The record cold and icing of the Chesapeake Bay has trapped hundreds of residents of Tangier Island, Virginia. The Virginia National Guard has had to fly emergency supplies of food and medicine in because access to the island by boat has been cut off.
Being a Tangier native and resident of 30 years, I thought I’d set the record straight on what it’s like to be an islander trapped by ice — isolation most Americans never experience in 2015.
On a normal day, few islanders will dispute the fact that Tangier is “a wonderful place.” A mere spec rising from the sparkling waters of the Chesapeake Bay. People have lived here since the 1680s, with good reason. Tangier Island boasts amazing views of the bay and Tangier Sound, beautiful wildlife that walks her marshes. She gives a feeling of safety to some 500 residents, whose Elizabethan accents will remind you that most of us can trace our ancestors back to the settling of the island. Think Mayberry — not only a kid’s paradise, but a parent’s as well.
But as is true of most good and wonderful things, there are disadvantages, too. The ice surrounding the island is being reported a foot thick or more. Don’t get me wrong: we’re not literally suffering, but we are definitely experiencing a bit of frustration and anxiety.
The waters became impassable over a week ago when the winter storms began. Boats are our main source of transportation, so not being able to run one has created quite the pickle. Islanders depend on them for groceries, prescription medication, mail, wood and oil for heating, and gas for cooking, and sometimes just the ability to leave when one gets the itch to visit the “real” world. (The latter being my own crisis at the moment.)
Boats are also how many islanders make a living.
The ice means watermen can’t go get oysters, and tug boat crews can’t get home after weeks of work away. The only grocery store, Daley & Sons, hasn’t been able to restock their shelves in what will be two weeks this Thursday. Normally, Thursdays are the only days they make a trip to Crisfield, Maryland, to pick up the groceries to restock the stores. We call that “Grub Day” here on the island. Imagine the panic two weeks without restocked shelves might cause in other parts of the country.

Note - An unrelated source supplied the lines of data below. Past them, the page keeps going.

(** Assignments to one field. *)
Definition dg_set_view (x : Z) (c : DAGBigCore) : DAGBigCore := {|
  dg_nodeID := dg_nodeID c; dg_view := x; dg_height := dg_height c; dg_committee := dg_committee c;
  dg_parameters := dg_parameters c; dg_txpool := dg_txpool c; dg_store := dg_store c;
  dg_sigService := dg_sigService c; dg_eletor := dg_eletor c; dg_commitor := dg_commitor c;
  dg_weakVotes := dg_weakVotes c; dg_spbInstances := dg_spbInstances c; dg_speedVoteNums := dg_speedVoteNums c;
  dg_reportNums := dg_reportNums c |}.
Definition dg_set_height (x : Z) (c : DAGBigCore) : DAGBigCore := {|
  dg_nodeID := dg_nodeID c; dg_view := dg_view c; dg_height := x; dg_committee := dg_committee c;
  dg_parameters := dg_parameters c; dg_txpool := dg_txpool c; dg_store := dg_store c;
  dg_sigService := dg_sigService c; dg_eletor := dg_eletor c; dg_commitor := dg_commitor c;
  dg_weakVotes := dg_weakVotes c; dg_spbInstances := dg_spbInstances c; dg_speedVoteNums := dg_speedVoteNums c;
  dg_reportNums := dg_reportNums c |}.
Definition dg_set_txpool (x : Pool) (c : DAGBigCore) : DAGBigCore := {|
  dg_nodeID := dg_nodeID c; dg_view := dg_view c; dg_height := dg_height c; dg_committee := dg_committee c;
  dg_parameters := dg_parameters c; dg_txpool := x; dg_store := dg_store c; dg_sigService := dg_sigService c;
  dg_eletor := dg_eletor c; dg_commitor := dg_commitor c; dg_weakVotes := dg_weakVotes c;
  dg_spbInstances := dg_spbInstances c; dg_speedVoteNums := dg_speedVoteNums c; dg_reportNums := dg_reportNums c |}.
Definition dg_set_store (x : Store D) (c : DAGBigCore) : DAGBigCore := {|
  dg_nodeID := dg_nodeID c; dg_view := dg_view c; dg_height := dg_height c; dg_committee := dg_committee c;
  dg_parameters := dg_parameters c; dg_txpool := dg_txpool c; dg_store := x; dg_sigService := dg_sigService c;
  dg_eletor := dg_eletor c; dg_commitor := dg_commitor c; dg_weakVotes := dg_weakVotes c;
  dg_spbInstances := dg_spbInstances c; dg_speedVoteNums := dg_speedVoteNums c; dg_reportNums := dg_reportNums c |}.
Definition dg_set_eletor (x : Elector) (c : DAGBigCore) : DAGBigCore := {|
  dg_nodeID := dg_nodeID c; dg_view := dg_view c; dg_height := dg_height c; dg_committee := dg_committee c;
  dg_parameters := dg_parameters c; dg_txpool := dg_txpool c; dg_store := dg_store c;
  dg_sigService := dg_sigService c; dg_eletor := x; dg_commitor := dg_commitor c;
  dg_weakVotes := dg_weakVotes c; dg_spbInstances := dg_spbInstances c; dg_speedVoteNums := dg_speedVoteNums c;
  dg_reportNums := dg_reportNums c |}.
Definition dg_set_commitor (x : DAGCommitor) (c : DAGBigCore) : DAGBigCore := {|
  dg_nodeID := dg_nodeID c; dg_view := dg_view c; dg_height := dg_height c; dg_committee := dg_committee c;
  dg_parameters := dg_parameters c; dg_txpool := dg_txpool c; dg_store := dg_store c;
  dg_sigService := dg_sigService c; dg_eletor := dg_eletor c; dg_commitor := x; dg_weakVotes := dg_weakVotes c;
  dg_spbInstances := dg_spbInstances c; dg_speedVoteNums := dg_speedVoteNums c; dg_reportNums := dg_reportNums c |}.
Definition dg_set_weakVotes (x : gmap Z (gmap NodeID Z)) (c : DAGBigCore) : DAGBigCore := {|
  dg_nodeID := dg_nodeID c; dg_view := dg_view c; dg_height := dg_height c; dg_committee := dg_committee c;
  dg_parameters := dg_parameters c; dg_txpool := dg_txpool c; dg_store := dg_store c;
  dg_sigService := dg_sigService c; dg_eletor := dg_eletor c; dg_commitor := dg_commitor c; dg_weakVotes := x;
  dg_spbInstances := dg_spbInstances c; dg_speedVoteNums := dg_speedVoteNums c; dg_reportNums := dg_reportNums c |}.
Definition dg_set_spbInstances (x : gmap Z (gmap NodeID DAGBigSPB)) (c : DAGBigCore) : DAGBigCore := {|
  dg_nodeID := dg_nodeID c; dg_view := dg_view c; dg_height := dg_height c; dg_committee := dg_committee c;
  dg_parameters := dg_parameters c; dg_txpool := dg_txpool c; dg_store := dg_store c;
  dg_sigService := dg_sigService c; dg_eletor := dg_eletor c; dg_commitor := dg_commitor c;
  dg_weakVotes := dg_weakVotes c; dg_spbInstances := x; dg_speedVoteNums := dg_speedVoteNums c;
  dg_reportNums := dg_reportNums c |}.
Definition dg_set_speedVoteNums (x : gmap Z (gmap NodeID Z)) (c : DAGBigCore) : DAGBigCore := {|
  dg_nodeID := dg_nodeID c; dg_view := dg_view c; dg_height := dg_height c; dg_committee := dg_committee c;
  dg_parameters := dg_parameters c; dg_txpool := dg_txpool c; dg_store := dg_store c;
  dg_sigService := dg_sigService c; dg_eletor := dg_eletor c; dg_commitor := dg_commitor c;
  dg_weakVotes := dg_weakVotes c; dg_spbInstances := dg_spbInstances c; dg_speedVoteNums := x;
  dg_reportNums := dg_reportNums c |}.
Definition dg_set_reportNums (x : gmap Z (Z * Z * Z)) (c : DAGBigCore) : DAGBigCore := {|
  dg_nodeID := dg_nodeID c; dg_view := dg_view c; dg_height := dg_height c; dg_committee := dg_committee c;
  dg_parameters := dg_parameters c; dg_txpool := dg_txpool c; dg_store := dg_store c;
  dg_sigService := dg_sigService c; dg_eletor := dg_eletor c; dg_commitor := dg_commitor c;
  dg_weakVotes := dg_weakVotes c; dg_spbInstances := dg_spbInstances c; dg_speedVoteNums := dg_speedVoteNums c;
  dg_reportNums := x |}.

A few days ago, the Virginia National Guard flew in and brought needed items such as milk and bread, which we very much appreciated. Most of us stock our freezers just because we understand the way these things work, and because it is a pain to run out of essentials on an island surrounded by water.
Thankfully, no one is hungry at the moment, and the community is great at coming together to help a neighbor who is without.
Tangier winters are harder than winters on the mainland. I know this to be true because I lived on the mainland for two years of my life.
The island is something like one mile by one and one half miles around. We all live in a little knot here, and yet I can go weeks without seeing many of them because some, including myself, never come out. Where are we to go in the winter? We have one grocery store, a post office, a school, and two sandwich shops that are open at the moment.
You can’t beat a stay on the island in the summer, but don’t plan to stay on in the winter if you have depression or anxiety. NASA should really consider using the island as a method of conditioning their astronauts for travel to Mars. If they don’t crack here by March, they’ll not crack on Mars, either.
And while most of us are doing just fine in that none of us are starving, we have fresh water, and we’re all keeping warm. There have been those who could have died had the weather not been favorable for air travel. While the island has been blessed with an amazing clinic, as well as a very talented physician assistant – my mother – the fact of the matter is we do not have a hospital here, so emergencies must be shipped to the mainland.
Thankfully, Maryland sends their helicopter in for our patients and transports them to a hospital in Salisbury, Maryland. There have been several medical incidents here that warranted an emergency flight out, including a recent life-threatening illness. Snow storms have prevented the helicopter from landing on more than one occasion. In situations such as these, timing is everything.
Hopefully, this has given you an idea of what it’s like to be trapped by ice on an already remote island. While we sort out the logistics on groceries, medicine deliveries and medical emergencies, please keep us in your prayers. We have a lot to be thankful for, and look forward to getting the mud between our toes again this summer.